## Exercise directions:
Scan the entries below for the word "inRun" and copy every line in which it occurs.

● ● ● ● ●

(** Lines 279-286: the cache lookup.  Returns the record to execute and
    the cache afterwards. *)
Definition cache_lookup (c : cache) (dec0 : decode) (inst : Z) : decode * cache :=
  let inst_cache_key := inst mod cache_size in
  if ent_inst (c inst_cache_key) =? inst then
    (ent_dec (c inst_cache_key), c)
  else
    let dec1 := u_decode_inst U dec0 inst in
    (dec1, cache_set c inst_cache_key (mk_ent inst dec1)).

Definition print_int_regeisters (p : processor) : M unit :=
  fun w => Normal tt (emit (EvPrintRegs (map (fun i => ireg p (Z.of_nat i)) (seq 0 32))) w).

Definition print_disassembly (p : processor) (d : decode) : M unit :=
  fun w => Normal tt
    (emit (EvPrintDisasm (hart_id p) (to_uintptr (pc p)) (format_inst (mem w) (pc p)) d) w).

(** One iteration of the [while] loop of [step]. *)
Definition step_body (st : runner) : M (flow * runner) :=
  fun w =>
    let p := proc st in
    let '(inst, inst_length) := inst_fetch (mem w) (pc p) in
    let '(d, c) := cache_lookup (inst_cache st) (dec st) inst in
    ((if log_registers p then print_int_regeisters p else ret tt) ;;;
     (if log_instructions p then print_disassembly p d else ret tt) ;;;
     (fun w1 =>
        let '(handled, p1, m1) := u_exec_inst U d inst_length p (mem w1) in
        let w2 := with_mem w1 m1 in
        if handled then Normal (Continue, mk_runner p1 c d) w2
        else if op d =? riscv_op_ecall T then
          (p2 <- proxy_syscall T H p1 ;;
           let p3 := set_pc p2 (wrap (bits (xlen T)) (pc p2 + inst_length)) in
           ret (Continue, mk_runner p3 c d)) w2
        else
          (debug "illegal instruciton: pc=0x%tx inst=%s"
             [AInt (to_uintptr (pc p1)); AInst (format_inst m1 (pc p1))] ;;;
           ret (Return false, mk_runner p1 c d)) w2)) w.
(** * ranklist: the text-to-records conversion core (src/parse.js)

    A shallow embedding of [parseInput] and its helpers, and the properties
    of the conversion stated over it.

    Conventions of the embedding.
    - A JavaScript string is its sequence of UTF-16 code units, [list N].
    - A plain object is a finite map from property names to values.
    - [String.prototype.toLowerCase] and the two conversions of the runtime
      between strings and numbers, [Number(s)] and [String(x)], are
      parameters of the development.  The first is only assumed to act as
      expected on ASCII text.  The conversions are only assumed to be exact
      where the runtime is: a numeric text whose value is a double is
      converted to it, a run of digits gives a whole number below 2^1024
      or Infinity, and a whole number up to 2^53 prints as its digits.
    - A number is a double, written as the exact decimal that it is;
      nothing in the development rounds.
    - Reading a property of [undefined] throws a [TypeError]; the embedding
      keeps that outcome, so that "never throws" is a statement to prove.
    - [Array.prototype.sort] is stable; it is embedded as a stable insertion
      sort, which is what the language specifies whenever the comparison
      function is consistent. *)

From Stdlib Require Import ZArith NArith String Ascii Decimal DecimalN Sorting.Sorted.
From stdpp Require Import gmap list.

Local Open Scope N_scope.

(** ** Strings as code-unit sequences *)

Abbreviation jsstring := (list N).

(** An ASCII literal as a JavaScript string. *)
Definition js (s : string) : jsstring :=
  map N_of_ascii (list_ascii_of_string s).

Definition TAB : N := 9.
Definition LF : N := 10.
Definition CR : N := 13.
Definition SP : N := 32.
Definition NBSP : N := 160.
Definition HYPHEN : N := 45.
Definition UNDERSCORE : N := 95.

Definition inRange (lo hi c : N) : bool := (lo <=? c) && (c <=? hi).

(** The class [\s] of regular expressions, which is also what [trim]
    removes: WhiteSpace and LineTerminator code points. *)
Definition isSpace (c : N) : bool :=
  inRange 9 13 c || (c =? 32) || (c =? 160) || (c =? 5760)
  || inRange 8192 8202 c || (c =? 8232) || (c =? 8233) || (c =? 8239)
  || (c =? 8287) || (c =? 12288) || (c =? 65279).

(** [\d] *)
Definition isDigit (c : N) : bool := inRange 48 57 c.

(** [[a-z0-9]] *)
Definition isAlnum (c : N) : bool := inRange 97 122 c || isDigit c.

(** [[a-z0-9_]] *)
Definition isKeyChar (c : N) : bool := isAlnum c || (c =? UNDERSCORE).

(** The straight single and double quote, the class of the first
    replacement in [slugify]. *)
Definition isQuote (c : N) : bool := (c =? 39) || (c =? 34).

(** The complements used by [slugify]: not a straight quote, and
    [[^a-z0-9]]. *)
Definition notQuote (c : N) : bool := negb (isQuote c).
Definition notAlnum (c : N) : bool := negb (isAlnum c).

Definition isAscii (c : N) : bool := c <? 128.

Definition asciiLower (c : N) : N := if inRange 65 90 c then c + 32 else c.

Fixpoint dropWhile (p : N -> bool) (s : jsstring) : jsstring :=
  match s with
  | [] => []
  | c :: s' => if p c then dropWhile p s' else s
  end.

Fixpoint takeWhile (p : N -> bool) (s : jsstring) : jsstring :=
  match s with
  | [] => []
  | c :: s' => if p c then c :: takeWhile p s' else []
  end.

(** Remove the longest suffix whose code units all satisfy [p]. *)
Fixpoint dropWhileEnd (p : N -> bool) (s : jsstring) : jsstring :=
  match s with
  | [] => []
  | c :: s' =>
      match dropWhileEnd p s' with
      | [] => if p c then [] else [c]
      | r => c :: r
      end
  end.

(** [s.trim()] *)
Definition trim (s : jsstring) : jsstring :=
  dropWhileEnd isSpace (dropWhile isSpace s).

(** Removal of trailing white space, [s.replace(/\s+$/g, empty)]. *)
Definition trimEnd (s : jsstring) : jsstring := dropWhileEnd isSpace s.

(** [s.startsWith(p)] *)
Fixpoint startsWith (s p : jsstring) : bool :=
  match p, s with
  | [], _ => true
  | a :: p', b :: s' => (a =? b) && startsWith s' p'
  | _ :: _, [] => false
  end.

(** [s.includes(p)] *)
Fixpoint includes (s p : jsstring) : bool :=
  startsWith s p ||
  match s with
  | [] => false
  | _ :: s' => includes s' p
  end.

(** [s.replace(/[class]+/g, rep)]: every maximal run of code units in the
    class becomes one [rep].  [inRun] tells that the previous code unit
    belonged to the run being replaced. *)
Fixpoint collapseFrom (p : N -> bool) (rep : N) (inRun : bool) (s : jsstring)
  : jsstring :=
  match s with
  | [] => []
  | c :: s' =>
      if p c
      then (if inRun then collapseFrom p rep true s'
            else rep :: collapseFrom p rep true s')
      else c :: collapseFrom p rep false s'
  end.

Definition collapseRuns (p : N -> bool) (rep : N) (s : jsstring) : jsstring :=
  collapseFrom p rep false s.

(** Put a code unit in front of the first piece of a split. *)
Definition consHead (c : N) (pieces : list jsstring) : list jsstring :=
  match pieces with
  | [] => [[c]]
  | x :: xs => (c :: x) :: xs
  end.

(** [s.split(d)] for a one-character separator. *)
Fixpoint splitOn (d : N) (s : jsstring) : list jsstring :=
  match s with
  | [] => [[]]
  | c :: s' => if c =? d then [] :: splitOn d s' else consHead c (splitOn d s')
  end.

(** [s.split(/\r?\n/)] *)
Fixpoint splitLines (s : jsstring) : list jsstring :=
  match s with
  | [] => [[]]
  | c :: s' =>
      if c =? LF then [] :: splitLines s'
      else if c =? CR then
        match s' with
        | d :: s'' => if d =? LF then [] :: splitLines s''
                      else consHead c (splitLines s')
        | [] => consHead c (splitLines s')
        end
      else consHead c (splitLines s')
  end.

(** [s.split(/\s{2,}/g)]: a run of two or more white-space code units
    separates two pieces; a lone one stays inside its piece.  [inSep] tells
    that the scan is inside a separating run. *)
Fixpoint splitWide (inSep : bool) (s : jsstring) : list jsstring :=
  match s with
  | [] => [[]]
  | c :: s' =>
      if isSpace c then
        if inSep then splitWide true s'
        else match s' with
             | d :: _ => if isSpace d then [] :: splitWide true s'
                         else consHead c (splitWide false s')
             | [] => consHead c (splitWide false s')
             end
      else consHead c (splitWide false s')
  end.

(** [cells.join(sep)] *)
Fixpoint join (sep : jsstring) (cells : list jsstring) : jsstring :=
  match cells with
  | [] => []
  | [x] => x
  | x :: rest => x ++ sep ++ join sep rest
  end.

(** Decimal digits of a natural number, as [String(n)] prints them. *)
Fixpoint uintDigits (d : Decimal.uint) : jsstring :=
  match d with
  | Decimal.Nil => []
  | Decimal.D0 d' => 48 :: uintDigits d'
  | Decimal.D1 d' => 49 :: uintDigits d'
  | Decimal.D2 d' => 50 :: uintDigits d'
  | Decimal.D3 d' => 51 :: uintDigits d'
  | Decimal.D4 d' => 52 :: uintDigits d'
  | Decimal.D5 d' => 53 :: uintDigits d'
  | Decimal.D6 d' => 54 :: uintDigits d'
  | Decimal.D7 d' => 55 :: uintDigits d'
  | Decimal.D8 d' => 56 :: uintDigits d'
  | Decimal.D9 d' => 57 :: uintDigits d'
  end.

Definition natDigits (n : N) : jsstring := uintDigits (N.to_uint n).

(** The value of a run of decimal digits. *)
Definition digitsValue (ds : jsstring) : N :=
  fold_left (fun acc d => 10 * acc + (d - 48)) ds 0.

(** ** Numbers and values *)

(** A number of the runtime: a double, written as the exact decimal
    [m / 10^e] that it is, an infinity, or NaN.  A whole number is written
    with [e = 0].  The two zeros are not told apart. *)
Inductive number :=
  | Fin (m : Z) (e : nat)
  | PosInf
  | NegInf
  | NaN.

(** [x - y] *)
Definition numSub (x y : number) : number :=
  match x, y with
  | NaN, _ | _, NaN => NaN
  | PosInf, PosInf | NegInf, NegInf => NaN
  | PosInf, _ | _, NegInf => PosInf
  | NegInf, _ | _, PosInf => NegInf
  | Fin m1 e1, Fin m2 e2 =>
      Fin (m1 * 10 ^ Z.of_nat e2 - m2 * 10 ^ Z.of_nat e1) (e1 + e2)
  end.

(** What [Array.prototype.sort] makes of the number its comparison function
    returns: negative, positive, or zero; NaN counts as zero. *)
Definition numSign (x : number) : comparison :=
  match x with
  | Fin m _ => (m ?= 0)%Z
  | PosInf => Gt
  | NegInf => Lt
  | NaN => Eq
  end.

(** The values a record holds. *)
Inductive value :=
  | VStr (s : jsstring)
  | VNum (x : number)
  | VNull.

(** A record is a plain object; a property that is not there reads as
    [None], the embedding of [undefined]. *)
Abbreviation record := (gmap jsstring value).

(** [obj[k] = v] for a primitive [v]: an own property is written, except
    under the name [__proto__], whose setter ignores primitives. *)
Definition setProp (k : jsstring) (v : value) (obj : record) : record :=
  if decide (k = js "__proto__") then obj else <[k := v]> obj.

(** Truthiness, as [||] tests it. *)
Definition truthy (v : option value) : bool :=
  match v with
  | Some (VStr s) => negb (Nat.eqb (length s) 0)
  | Some (VNum (Fin m _)) => negb (m =? 0)%Z
  | Some (VNum NaN) => false
  | Some (VNum _) => true
  | Some VNull | None => false
  end.

(** [a || b] *)
Definition orElse (a b : option value) : option value :=
  if truthy a then a else b.

(** [v == null] *)
Definition nullish (v : option value) : bool :=
  match v with
  | None | Some VNull => true
  | Some _ => false
  end.

(** [a ?? b] *)
Definition coalesce (a b : option value) : option value :=
  if nullish a then b else a.
(** [entityComponentSystem.update()]: the two systems of lines 636-640 in order. *)
Definition ECS_update (rnd : nat -> R) (w : ECS) : option ECS :=
  match WeaponAssignmentSystem_update w with
  | None => None
  | Some w1 => DamageSystem_update rnd w1
  end.

(** ** Spawn helpers and API (lines 643-723) *)

(** The loop of [WeaponSlotsComponent.addWeapon]: [None] when no slot is [null]. *)
Fixpoint fillFirstEmpty (ids : list (option nat)) (weaponId : nat)
    : option (list (option nat)) :=
  match ids with
  | [] => None
  | None :: rest => Some (Some weaponId :: rest)
  | Some i :: rest =>
      match fillFirstEmpty rest weaponId with
      | None => None
      | Some rest' => Some (Some i :: rest')
      end
  end.

(** [WeaponSlotsComponent.addWeapon(weaponId)]: the new slots and the console. *)
Definition addWeapon (ws : WeaponSlotsComponent) (weaponId : nat) (log : list LogEntry)
    : WeaponSlotsComponent * list LogEntry :=
  match fillFirstEmpty (weaponIds ws) weaponId with
  | Some ids => ({| weaponIds := ids |}, log)
  | None => (ws, (log ++ [Warn "Entity has no available weapon slots."])%list)
  end.

(** [new WeaponSlotsComponent(entityId, n)]: [Array(n).fill(null)]. *)
Definition newWeaponSlots (n : nat) : WeaponSlotsComponent :=
  {| weaponIds := repeat None n |}.
Lemma output_markup_preserves (expand : string -> M string) (env : gmap string env_value)
    (field_name : string) (conversion : option ascii) (format_spec : string) :
  (needs_expanding format_spec = true -> preserves P (expand format_spec)) ->
  (forall func, env !! (field_name_split field_name).1 = Some (LazyFormat func) ->
                preserves P func) ->
  preserves P (output_markup expand env field_name conversion format_spec).
Proof.
  intros Hexpand Henv. unfold output_markup.
  destruct (field_name_split field_name) as [first more]. simpl in Henv.
  destruct (positional first); [apply preserves_raise|].
  destruct (env !! first) as [v|] eqn:Hv; [|apply preserves_raise].
  case_decide; [|apply preserves_raise].
  destruct conversion as [c|]; [case_decide; apply preserves_raise|].
  apply preserves_bind.
  - destruct (needs_expanding format_spec); [by apply Hexpand|apply preserves_ret].
  - intros spec. apply render_field_preserves. intros func ->. by apply Henv.
Qed.

Lemma render_tokens_preserves (expand : string -> M string) (env : gmap string env_value)
    (toks : list token) :
  (forall field_name conversion format_spec,
      TField field_name conversion format_spec ∈ toks ->
      (needs_expanding format_spec = true -> preserves P (expand format_spec)) /\
      (forall func, env !! (field_name_split field_name).1 = Some (LazyFormat func) ->
                    preserves P func)) ->
  preserves P (render_tokens expand env toks).
Proof.
  induction toks as [|[text|field_name conversion format_spec] toks IH]; intros Htoks.
  - apply preserves_ret.
  - simpl. apply preserves_bind.
    + apply IH. intros f c sp Hin. apply (Htoks f c sp). by right.
    + intros tail. apply preserves_ret.
  - simpl. apply preserves_bind.
    + destruct (Htoks field_name conversion format_spec) as [? ?]; [by left|].
      by apply output_markup_preserves.
    + intros s. apply preserves_bind.
      * apply IH. intros f c sp Hin. apply (Htoks f c sp). by right.
      * intros tail. apply preserves_ret.
Qed.
(** ** Polling in the report command *)

Lemma prefix_append (a b : string) :
  String.prefix a b = true <-> exists post, b = a +:+ post.
Proof.
  revert b. induction a as [|c a IH]; intros [|c' b]; cbn.
  - split; [intros _; now exists "" | reflexivity].
  - split; [intros _; now exists (String c' b) | reflexivity].
  - split; [discriminate | intros [post H]; discriminate].
  - destruct (Ascii.ascii_dec c c') as [->|Hne].
    + rewrite IH. split; intros [post H]; exists post.
      * now rewrite H.
      * now inversion H.
    + split; [discriminate|]. intros [post H]. inversion H. congruence.
Qed.

Lemma includes_nil (needle : string) :
  Report.includes needle "" = String.prefix needle "".
Proof. cbn. apply orb_false_r. Qed.

Lemma includes_cons (needle : string) (c : Ascii.ascii) (hay : string) :
  Report.includes needle (String c hay)
  = String.prefix needle (String c hay) || Report.includes needle hay.
Proof. reflexivity. Qed.

Lemma includes_spec (needle hay : string) :
  Report.includes needle hay = true <->
  exists pre post, hay = pre +:+ needle +:+ post.
Proof.
  induction hay as [|c hay IH].
  - rewrite includes_nil, prefix_append. split.
    + intros [post H]. exists "", post. exact H.
    + intros ([|c pre] & post & H); [now exists post | discriminate].
  - rewrite includes_cons, orb_true_iff, IH, prefix_append. split.
    + intros [[post H]|(pre & post & H)].
      * exists "", post. exact H.
      * exists (String c pre), post. cbn. now rewrite H.
    + intros ([|c' pre] & post & H).
      * left. now exists post.
      * right. cbn in H. inversion H. now exists pre, post.
Qed.

(** C6. When the status poll of [doReport] throws, the status is fetched
    all the same.  A thrown Error whose message holds the wording "The
    client has timed out" is swallowed: [doReport] goes on with the
    fetched status.  Every other thrown value makes [doReport] fail with
    it.  In both cases a status fetch that throws fails [doReport] with
    its own error. *)
Theorem report_recovers_client_timeout_only (w : World) (f : Flags)
    (s : State) (i : string) (e : Err) :
  resolveDeployId w (asStr (flag f "jobid")) = inr i ->
  pollStatus w i (waitQuantity w f) = inl e ->
  existsb isPoll (events (Report.doReport w f s)) = true ->
  In (EvReport i) (events (Report.doReport w f s)) /\
  match report w i with
  | inl _ => True
  | inr r => deployResult (final (Report.doReport w f s)) = Some r
  end /\
  (isError e = true /\
   (exists pre post,
      errMessage e = pre +:+ "The client has timed out" +:+ post) ->
   outcome (Report.doReport w f s) =
     match report w i with
     | inl e' => inl e'
     | inr _ => inr tt
     end) /\
  (~ (isError e = true /\
      exists pre post,
        errMessage e = pre +:+ "The client has timed out" +:+ post) ->
   outcome (Report.doReport w f s) =
     match report w i with
     | inl e' => inl e'
     | inr _ => inl e
     end).
Proof.
  intros Hi Hp.
  assert (Hc : Report.clientTimedOut e = true <->
               isError e = true /\
               exists pre post,
                 errMessage e = pre +:+ "The client has timed out" +:+ post).
  { unfold Report.clientTimedOut.
    rewrite andb_true_iff, includes_spec. reflexivity. }
  unfold Report.doReport, getBool. rewrite Hi.
  destruct (Report.clientTimedOut e) eqn:Ht.
  - assert (Hyes := proj1 Hc eq_refl).
    settle; try solve [clash]; scan; intros Hr; try discriminate;
      repeat apply conj; try reflexivity; try tauto;
      repeat (rewrite in_app_iff; cbn); tauto.
  - assert (Hno : ~ (isError e = true /\
                     exists pre post,
                       errMessage e
                       = pre +:+ "The client has timed out" +:+ post))
      by (intros H; apply Hc in H; discriminate).
    settle; try solve [clash]; scan; intros Hr; try discriminate;
      repeat apply conj; try reflexivity; try tauto;
      repeat (rewrite in_app_iff; cbn); tauto.
Qed.

Lemma report_recovers_client_timeout_only_witness :
  (pollStatus slowWorld "0Af000000000009" (waitQuantity slowWorld reportJob)
     = inl timedOut /\
   outcome (Report.doReport slowWorld reportJob newCommand) = inr tt /\
   deployResult (final (Report.doReport slowWorld reportJob newCommand))
     = Some (okResult InProgress)) /\
  (pollStatus brokenWorld "0Af000000000009"
     (waitQuantity brokenWorld reportJob) = inl hangUp /\
   outcome (Report.doReport brokenWorld reportJob newCommand) = inl hangUp /\
   In (EvReport "0Af000000000009")
     (events (Report.doReport brokenWorld reportJob newCommand))).
Proof.
  split.
  - split; [vm_compute; reflexivity|].
    pose proof (report_recovers_client_timeout_only slowWorld reportJob
                  newCommand "0Af000000000009" timedOut) as H.
    destruct H as (_ & Hr & Hyes & _);
      [vm_compute; reflexivity | vm_compute; reflexivity
       | vm_compute; reflexivity |].
    split; [|exact Hr].
    apply Hyes. split; [reflexivity|].
    exists "Metadata API request failed: ", ".". reflexivity.
  - split; [vm_compute; reflexivity|].
    pose proof (report_recovers_client_timeout_only brokenWorld reportJob
                  newCommand "0Af000000000009" hangUp) as H.
    destruct H as (Hin & _ & _ & Hno);
      [vm_compute; reflexivity | vm_compute; reflexivity
       | vm_compute; reflexivity |].
    split; [|exact Hin].
    apply Hno. intros [_ Hw]. apply includes_spec in Hw.
    vm_compute in Hw. discriminate.
Defined.

(** ** The report of a failed deploy *)

(** C9. The report of a deploy of status Failed, in human output mode.
    The flags are accepted, the status is fetched and [resolveSuccess]
    changes nothing; still the invocation ends with the error that the
    display of the result throws, hence with a non-zero exit status,
    against the note on [resolveSuccess] that any DeployResult status is a
    success. *)
Theorem report_of_failed_deploy_fails :
  isJsonOutput failedWorld = false /\
  validateFlags failedWorld reportJob Report.flagsConfig = None /\
  report failedWorld "0Af000000000009" = inr (okResult Failed) /\
  outcome (Report.doReport failedWorld reportJob newCommand) = inr tt /\
  deployResult (final (Report.doReport failedWorld reportJob newCommand))
    = Some (okResult Failed) /\
  exitCode (final (Report.invoke failedWorld reportJob)) = 0%Z /\
  outcome (Report.invoke failedWorld reportJob) = inl mdapiDeployFailed /\
  exitStatus (Report.invoke failedWorld reportJob) = 1%Z.
Proof. vm_compute. repeat split. Qed.

(** In JSON output mode a failed deploy is reported with exit status 0;
    a wait of 0 is rejected with the flags. *)
Example scenario_report_failed :
  outcome (Report.invoke jsonFailedWorld reportJob)
    = inr (DeployReportCommandResult (Some (okResult Failed))) /\
  status (okResult Failed) = Failed /\
  exitStatus (Report.invoke jsonFailedWorld reportJob) = 0%Z /\
  exitStatus
    (Report.invoke jsonFailedWorld
       {[ "jobid" := VStr "0Af000000000009"; "wait" := VMinutes 0 ]}) = 1%Z.
Proof. vm_compute. auto. Qed.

● ● ● ● ●

## Your solution:
    class becomes one [rep].  [inRun] tells that the previous code unit
Fixpoint collapseFrom (p : N -> bool) (rep : N) (inRun : bool) (s : jsstring)
      then (if inRun then collapseFrom p rep true s'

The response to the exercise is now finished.